Published online Jan 16, 2020. doi: 10.4253/wjge.v12.i1.1
Peer-review started: April 4, 2019
First decision: August 2, 2019
Revised: August 28, 2019
Accepted: October 19, 2019
Article in press: October 19, 2019
Published online: January 16, 2020
Processing time: 262 Days and 5.1 Hours
Upper gastrointestinal bleeding is defined as the bleeding originating from the esophagus to the ligament of Treitz and further classified into variceal and non-variceal gastrointestinal bleeding. Non-variceal upper gastrointestinal bleeding remains a common clinical problem globally. It is associated with high mortality, morbidity, and cost of the health care system. Despite the continuous improvement of therapeutic endoscopy, the 30-d readmission rate secondary to rebleeding and associated mortality is an ongoing issue. Available Food and Drug Administration approved traditional or conventional therapeutic endoscopic modalities includes epinephrine injection, argon plasma coagulation, heater probe, and placement of through the scope clip, which can be used alone or in combination to decrease the risk of rebleeding. Recently, more attention has been paid to the novel advanced endoscopic devices for primary treatment of the bleeding lesion and as a secondary measure when conventional therapies fail to achieve hemostasis. This review highlights emerging endoscopic modalities used in the management of non-variceal upper gastrointestinal related bleeding such as over-the-scope clip, Coagrasper, hemostatic sprays, radiofrequency ablation, cryotherapy, endoscopic suturing devices, and endoscopic ultrasound-guided angiotherapy. In this review article, we will also discuss the technical aspects of the common procedures, outcomes in terms of safety and efficacy, and their advantages and limitations in the setting of non-variceal upper gastrointestinal bleeding.

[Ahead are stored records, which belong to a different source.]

(** * The copyright-header checker of [ci/checks/copyright.py]

    A shallow embedding of the checker and of the part of Python's [re]
    module it relies on, followed by the properties of the checker.

    Text is a list of characters.  A character of the model is one of the
    256 code points U+0000..U+00FF; on this alphabet the classes used by
    the two header patterns are exact: the only decimal digits ([\d]) are
    ['0'..'9'].  File contents are kept as decoded text: every read and
    every write of the script uses the same codec (UTF-8), which is
    recorded in the trace of the run. *)

From Stdlib Require Import ZArith Ascii String List Lia Bool Sorted.
From stdpp Require Import gmap strings list fin_maps.

Open Scope Z_scope.

(** ** Text *)

Abbreviation text := (list ascii).

Definition txt (s : string) : text := list_ascii_of_string s.

Definition nl : ascii := "010"%char.
Definition cr : ascii := "013"%char.
Definition sp : ascii := " "%char.

(** ** Regular expressions: the fragment of [re] used by the script *)

Module Re.

(** The syntax.  [(?:r)] is [r] itself; [r{4}] is [rep 4 r]; a literal
    string is [lit]. *)
Inductive regex : Type :=
| Chr (c : ascii)            (* a literal character *)
| AnyChar                    (* [.]: any character except a newline *)
| Digit                      (* [\d] *)
| Eos                        (* [$] *)
| Eps                        (* the empty pattern *)
| Seq (r1 r2 : regex)        (* r1 r2 *)
| Alt (r1 r2 : regex)        (* r1|r2, r1 is tried first *)
| Opt (r : regex)            (* r?, greedy *)
| Star (r : regex)           (* r*, greedy *)
| Group (n : nat) (r : regex). (* the n-th capturing group *)

Fixpoint lit_chars (l : text) : regex :=
  match l with
  | [] => Eps
  | c :: l' => Seq (Chr c) (lit_chars l')
  end.

Definition lit (s : string) : regex := lit_chars (txt s).

Fixpoint rep (n : nat) (r : regex) : regex :=
  match n with
  | O => Eps
  | S n' => Seq r (rep n' r)
  end.

Fixpoint seqs (rs : list regex) : regex :=
  match rs with
  | [] => Eps
  | r :: rs' => Seq r (seqs rs')
  end.

Fixpoint alts (r : regex) (rs : list regex) : regex :=
  match rs with
  | [] => r
  | r' :: rs' => Alt r (alts r' rs')
  end.

Definition is_digit (c : ascii) : bool :=
  (48 <=? nat_of_ascii c)%nat && (nat_of_ascii c <=? 57)%nat.

(** Captured groups, most recent first. *)
Definition caps := list (nat * text).

Fixpoint group (g : caps) (n : nat) : option text :=
  match g with
  | [] => None
  | (m, t) :: g' => if Nat.eqb m n then Some t else group g' n
  end.

(** The backtracking matcher, in continuation-passing style: [run r s g k]
    matches [r] at the head of [s] and hands what is left of the input,
    with the groups, to [k]; when [k] fails the next alternative of [r] is
    tried, a greedy operator giving up one repetition at a time. *)
Fixpoint run {A : Type} (r : regex) (s : text) (g : caps)
    (k : text -> caps -> option A) {struct r} : option A :=
  match r with
  | Chr c =>
      match s with
      | x :: s' => if Ascii.eqb x c then k s' g else None
      | [] => None
      end
  | AnyChar =>
      match s with
      | x :: s' => if Ascii.eqb x nl then None else k s' g
      | [] => None
      end
  | Digit =>
      match s with
      | x :: s' => if is_digit x then k s' g else None
      | [] => None
      end
  | Eos =>
      match s with
      | [] => k s g
      | [x] => if Ascii.eqb x nl then k s g else None
      | _ => None
      end
  | Eps => k s g
  | Seq r1 r2 => run r1 s g (fun s' g' => run r2 s' g' k)
  | Alt r1 r2 =>
      match run r1 s g k with
      | Some a => Some a
      | None => run r2 s g k
      end
  | Opt r1 =>
      match run r1 s g k with
      | Some a => Some a
      | None => k s g
      end
  | Star r1 =>
      (fix loop (fuel : nat) (s : text) (g : caps) {struct fuel} : option A :=
         match fuel with
         | O => k s g
         | S fuel' =>
             match run r1 s g (fun s' g' =>
                     if (length s' <? length s)%nat then loop fuel' s' g'
                     else None) with
             | Some a => Some a
             | None => k s g
             end
         end) (length s) s g
  | Group n r1 =>
      run r1 s g (fun s' g' =>
        k s' ((n, take (length s - length s') s) :: g'))
  end.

Core tip: In the last two decades, there has been drastic decline in the mortality and morbidity caused non-variceal upper gastrointestinal bleeding due to significant progress in the therapeutic endoscopy. The use of devices such as over the scope clips system, Coagrasper, hemospray and endoscopic suturing has tremendously evolved and expanded to achieve hemostasis as a primary method or when conventional therapeutic devices such as heater probe, hemoclips or epinephrine injection fails to control bleeding.